Political controversies have distracted school leaders. Political disputes over how schools handle cultural issues related to race and LGBTQ+ concerns have disrupted teaching and learning, leading to spikes in discriminatory incidents and also declines in achievement, new studies show. Conservatives have threatened educators and inundated school offices with public information requests, while progressives have pressed for “dismantling white supremacy” in mathematics. The time administrators have spent managing adult concerns helped propel the current teaching crisis because it distracted them from the normal business of helping teachers assess student progress, differentiate their instruction, and rally behind a vision for student success.

After the stresses of the pandemic, a desire for normalcy is understandable. But school and district leaders need to shout louder about the needs of students and staff. And policymakers, community leaders, parents, businesses, and philanthropists need to listen and collectively figure out solutions without picking partisan and ideological fights about them. The experiences of these districts align with other new research that suggests the influx of federal pandemic school aid (most of which has already been spent or allocated) has not been sufficient to cement the kind of large-scale recovery programs necessary to address the magnitude of learning loss. States, districts, and communities must consider new ways to help students still tracking significantly behind. They could explore other avenues for extending tutoring efforts. And they could better engage historically marginalized parents in the search for solutions to best help support traditionally disadvantaged Black and brown students who, as NWEA describes, “remain furthest from recovery.”

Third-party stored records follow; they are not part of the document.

(* ===== verification/CommitteeLemmas.v ===== *)
(** * The supervisor's committees: lemmas

    Injection, splitting, the runs of the broker committee, the graph of the CLPA
    committee. *)

From S2P Require Import Prelude Params Core Message External Storage Chain Ledger ChainLemmas MerkleProof.
From S2P Require Import Partition PartitionLemmas PartitionProps Pbft Clpa ClpaProps Committee.

(** ** Injection *)

(** The transactions that a list of messages delivers to shard [sid]. *)
Definition injected_to (sid : Z) (msg : string * payload) : list Transaction :=
  match msg.2 with MInject it => if it_ToShardID it =? sid then it_Txs it else [] | _ => [] end.
Definition delivered (sid : Z) (msgs : list (string * payload)) : list Transaction := msgs ≫= injected_to sid.

Lemma delivered_app sid m1 m2 : delivered sid (m1 ++ m2) = delivered sid m1 ++ delivered sid m2.
Proof. apply bind_app. Qed.

Section inject.
Context {PA : Params} (table : gmap Z (gmap Z string)) (route : Transaction → go Z).

(** A message to the first node of its shard, with at most [InjectSpeed] transactions. *)
Definition inject_msg (msg : string * payload) : Prop :=
  ∃ it, msg = (node0_of table (it_ToShardID it), MInject it)
    ∧ 0 ≤ it_ToShardID it < ShardNum ∧ len (it_Txs it) ≤ InjectSpeed.

Definition to_shard (sid : Z) (txs : list Transaction) : list Transaction :=
  filter (λ tx, match route tx with Ret s => s =? sid | _ => false end = true) txs.

Lemma delivered_flush_from l (s : gmap Z (list Transaction)) sid :
  NoDup l →
  delivered sid ((λ i, (node0_of table i, MInject (mkInject (default [] (s !! i)) i))) <$> l)
  = if decide (sid ∈ l) then default [] (s !! sid) else [].
Proof.
  induction 1 as [|i l Hi Hl IH]; [done|]. rewrite fmap_cons. unfold delivered in *. rewrite bind_cons, IH.
  unfold injected_to. simpl. destruct (Z.eqb_spec i sid) as [->|Hne].
  - rewrite (decide_True _ _ (list_elem_of_here sid l)), decide_False by done. apply app_nil_r.
  - simpl. destruct (decide (sid ∈ l)); [by rewrite decide_True by (by right)|].
    rewrite decide_False; [done|]. intros [->|?]%elem_of_cons; done.
Qed.

Lemma delivered_flush s sid : 0 ≤ sid < ShardNum → delivered sid (flush table s) = default [] (s !! sid).
Proof.
  intros Hs. unfold flush. rewrite delivered_flush_from by apply NoDup_seqZ.
  rewrite decide_True; [done|]. apply elem_of_seqZ. lia.
Qed.

Lemma flush_msgs (s : gmap Z (list Transaction)) :
  (∀ sid, len (default [] (s !! sid)) ≤ InjectSpeed) → Forall inject_msg (flush table s).
Proof.
  intros Hs. unfold flush. apply Forall_fmap, Forall_forall. intros i Hi%elem_of_seqZ. unfold inject_msg. simpl.
  exists (mkInject (default [] (s !! i)) i). split; [reflexivity|]. simpl. split; [lia|apply Hs].
Qed.

(** How many transactions wait for one shard at index [idx]. *)
Definition waiting_bound (idx : Z) : Z :=
  if idx <=? 0 then 0 else if Z.rem idx InjectSpeed =? 0 then InjectSpeed else Z.rem idx InjectSpeed.

Lemma waiting_step idx : 0 < InjectSpeed → 0 ≤ idx → Z.rem idx InjectSpeed + 1 ≤ waiting_bound (idx + 1).
Proof.
  intros HI Hi. unfold waiting_bound. destruct (Z.leb_spec (idx + 1) 0); [lia|].
  rewrite !Z.rem_mod_nonneg by lia. pose proof (Z.mod_pos_bound idx InjectSpeed HI).
  destruct (Z.eq_dec (idx `mod` InjectSpeed) (InjectSpeed - 1)) as [E|E].
  - rewrite <- Z.add_mod_idemp_l, E by lia. replace (InjectSpeed - 1 + 1) with InjectSpeed by lia.
    rewrite Z.mod_same by lia. simpl. lia.
  - assert ((idx + 1) `mod` InjectSpeed = idx `mod` InjectSpeed + 1) as ->.
    { rewrite <- Z.add_mod_idemp_l by lia. apply Z.mod_small. lia. }
    destruct (Z.eqb_spec (idx `mod` InjectSpeed + 1) 0); lia.
Qed.

Lemma waiting_le idx : 0 < InjectSpeed → 0 ≤ idx → waiting_bound idx ≤ InjectSpeed.
Proof.
  intros HI Hi. unfold waiting_bound. destruct (Z.leb_spec idx 0); [lia|]. destruct (_ =? 0); [lia|].
  rewrite Z.rem_mod_nonneg by lia. pose proof (Z.mod_pos_bound idx InjectSpeed HI). lia.
Qed.

(** The head of the loop: what is sent, and what still waits. *)
Lemma flush_step idx (s : gmap Z (list Transaction)) (last : bool) :
  0 < InjectSpeed → 0 ≤ idx → (∀ sid, len (default [] (s !! sid)) ≤ waiting_bound idx) →
  ∃ msgs s',
    (if 0 <? idx then
       if InjectSpeed =? 0 then Panic "integer divide by zero"
       else if (Z.rem idx InjectSpeed =? 0) || last then Ret (flush table s, ∅) else Ret ([], s)
     else Ret ([], s)) = Ret (msgs, s')
    ∧ Forall inject_msg msgs
    ∧ (∀ sid, 0 ≤ sid < ShardNum → default [] (s !! sid) = delivered sid msgs ++ default [] (s' !! sid))
    ∧ (∀ sid, len (default [] (s' !! sid)) ≤ Z.rem idx InjectSpeed)
    ∧ (last = true → ∀ sid : Z, default [] (s' !! sid) = []).
Proof.
  intros HI Hi Hs. destruct (Z.eqb_spec InjectSpeed 0); [lia|].
  assert (0 ≤ Z.rem idx InjectSpeed) by (rewrite Z.rem_mod_nonneg by lia; apply Z.mod_pos_bound; lia).
  destruct (Z.ltb_spec 0 idx) as [Hpos|].
  - destruct (_ || last) eqn:E.
    + eexists _, _. split; [reflexivity|]. split; [apply flush_msgs; intros sid; specialize (Hs sid);
        pose proof (waiting_le idx HI Hi); lia|].
      split; [intros sid Hsid; by rewrite delivered_flush, lookup_empty, app_nil_r|].
      split; [intros sid; by rewrite lookup_empty|done].
    + apply orb_false_elim in E as [E ->]. eexists _, _. split; [reflexivity|]. split; [constructor|].
      split; [done|]. split; [|done]. intros sid. specialize (Hs sid). unfold waiting_bound in Hs.
      rewrite E in Hs. destruct (Z.leb_spec idx 0); lia.
  - assert (idx = 0) as -> by lia.
    assert (∀ sid, default [] (s !! sid) = []) as Hnil.
    { intros sid. specialize (Hs sid). change (waiting_bound 0) with 0 in Hs.
      destruct (default [] (s !! sid)) as [|x l]; [done|]. rewrite len_cons in Hs. pose proof (len_nonneg l). lia. }
    eexists _, _. split; [reflexivity|]. split; [constructor|]. split; [done|]. split; [|done].
    intros sid. by rewrite Hnil, len_nil.
Qed.

Lemma tx_sending_ok idx s txs :
  0 < InjectSpeed → 0 ≤ idx → (∀ sid, len (default [] (s !! sid)) ≤ waiting_bound idx) →
  (∀ tx, tx ∈ txs → returns (route tx)) →
  ∃ msgs, tx_sending table route idx s txs = Ret msgs ∧ Forall inject_msg msgs
    ∧ ∀ sid, 0 ≤ sid < ShardNum → delivered sid msgs = default [] (s !! sid) ++ to_shard sid txs.
Proof.
  intros HI. revert idx s. induction txs as [|tx txs IH]; intros idx s Hi Hs Hr; cbn [tx_sending].
  - destruct (flush_step idx s true HI Hi Hs) as (msgs & s' & -> & Hm & Hd & _ & Hnil). go_step.
    exists msgs. split; [done|]. split; [done|]. intros sid Hsid.
    rewrite (Hd sid Hsid), (Hnil eq_refl). change (to_shard sid []) with (@nil Transaction). by rewrite !app_nil_r.
  - destruct (flush_step idx s false HI Hi Hs) as (msgs & s' & -> & Hm & Hd & Hw & _). go_step.
    destruct (Hr tx) as [sid0 Hsid0]; [by left|]. rewrite Hsid0. go_step.
    destruct (IH (idx + 1) (<[sid0 := default [] (s' !! sid0) ++ [tx]]> s')) as (rest & -> & Hm' & Hd').
    { lia. }
    { intros sid. pose proof (waiting_step idx HI Hi). specialize (Hw sid).
      destruct (decide (sid0 = sid)) as [->|Hne].
      - rewrite lookup_insert_eq. cbn [from_option id]. rewrite len_app, len_cons, len_nil. lia.
      - rewrite lookup_insert_ne by done. lia. }
    { intros; apply Hr. by right. }
    go_step. eexists. split; [reflexivity|]. split; [by apply Forall_app|]. intros sid Hsid.
    rewrite delivered_app, (Hd sid Hsid), (Hd' sid Hsid), <- (assoc_L (++)). f_equal.
    unfold to_shard. rewrite filter_cons, Hsid0. destruct (decide (sid0 = sid)) as [->|Hne].
    + rewrite lookup_insert_eq, Z.eqb_refl. cbn [from_option id]. by rewrite <- (assoc_L (++)).
    + rewrite lookup_insert_ne by done. rewrite decide_False; [done|]. intros ?%Z.eqb_eq. done.
Qed.

Lemma txSending_ok txs :
  0 < InjectSpeed → (∀ tx, tx ∈ txs → returns (route tx)) →
  ∃ msgs, txSending table route txs = Ret msgs ∧ Forall inject_msg msgs
    ∧ ∀ sid, 0 ≤ sid < ShardNum → delivered sid msgs = to_shard sid txs.
Proof.
  intros HI Hr. destruct (tx_sending_ok 0 ∅ txs HI) as (msgs & E & Hm & Hd); [lia|by intros; rewrite lookup_empty|done|].
  exists msgs. split; [exact E|]. split; [exact Hm|]. intros sid Hsid. by rewrite (Hd sid Hsid), lookup_empty.
Qed.

End inject.

(** Nothing is sent that was not in the list. *)
Lemma tx_sending_sub `{Params} table route txs : ∀ idx s msgs msg t,
  tx_sending table route idx s txs = Ret msgs → msg ∈ msgs →
  t ∈ (match msg.2 with MInject it => it_Txs it | _ => [] end) →
  t ∈ txs ∨ ∃ sid : Z, t ∈ default [] (s !! sid).
Proof.
  assert (∀ s msg t, msg ∈ flush table s → t ∈ (match msg.2 with MInject it => it_Txs it | _ => [] end) →
    ∃ sid : Z, t ∈ default [] (s !! sid)) as Hflush.
  { intros s msg t (sid & -> & _)%list_elem_of_fmap. simpl. eauto. }
  induction txs as [|tx txs IH]; intros idx s msgs msg t; cbn [tx_sending];
    intros ([m s'] & Hhead & Hrest)%bind_Ret Hmsg Ht;
    (assert ((m = flush table s ∧ s' = ∅) ∨ (m = [] ∧ s' = s)) as Hms
      by (split_match_in Hhead; injection Hhead as <- <-; auto)).
  - injection Hrest as <-. right. destruct Hms as [[-> ->]|[-> _]]; [by eapply Hflush|by apply not_elem_of_nil in Hmsg].
  - apply bind_Ret in Hrest as (sid & _ & (rest & Hr & Hrest)%bind_Ret). injection Hrest as <-.
    apply elem_of_app in Hmsg as [Hmsg|Hmsg].
    { right. destruct Hms as [[-> ->]|[-> _]]; [by eapply Hflush|by apply not_elem_of_nil in Hmsg]. }
    destruct (IH _ _ _ _ _ Hr Hmsg Ht) as [Hin|[sid' Hin]]; [left; by right|].
    destruct (decide (sid = sid')) as [->|Hne].
    + rewrite lookup_insert_eq in Hin. simpl in Hin. apply elem_of_app in Hin as [Hin|Hin]; [|apply list_elem_of_singleton in Hin as ->; left; by left].
      right. destruct Hms as [[_ ->]|[_ ->]]; [|eauto]. rewrite lookup_empty in Hin. by apply not_elem_of_nil in Hin.
    + rewrite lookup_insert_ne in Hin by done. right. destruct Hms as [[_ ->]|[_ ->]]; [|eauto].
      rewrite lookup_empty in Hin. by apply not_elem_of_nil in Hin.
Qed.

The short-term consequences of doing nothing for students most in need are easy for many people to dismiss. But passing through an entire cohort of young people with very large gaps in academic knowledge and vastly under-developed emotional skills would be a mistake.

The moral, economic, and social consequences of that much lost adult potential have yet to be tested. We urge communities to collaborate and find solutions that would avoid making that gamble.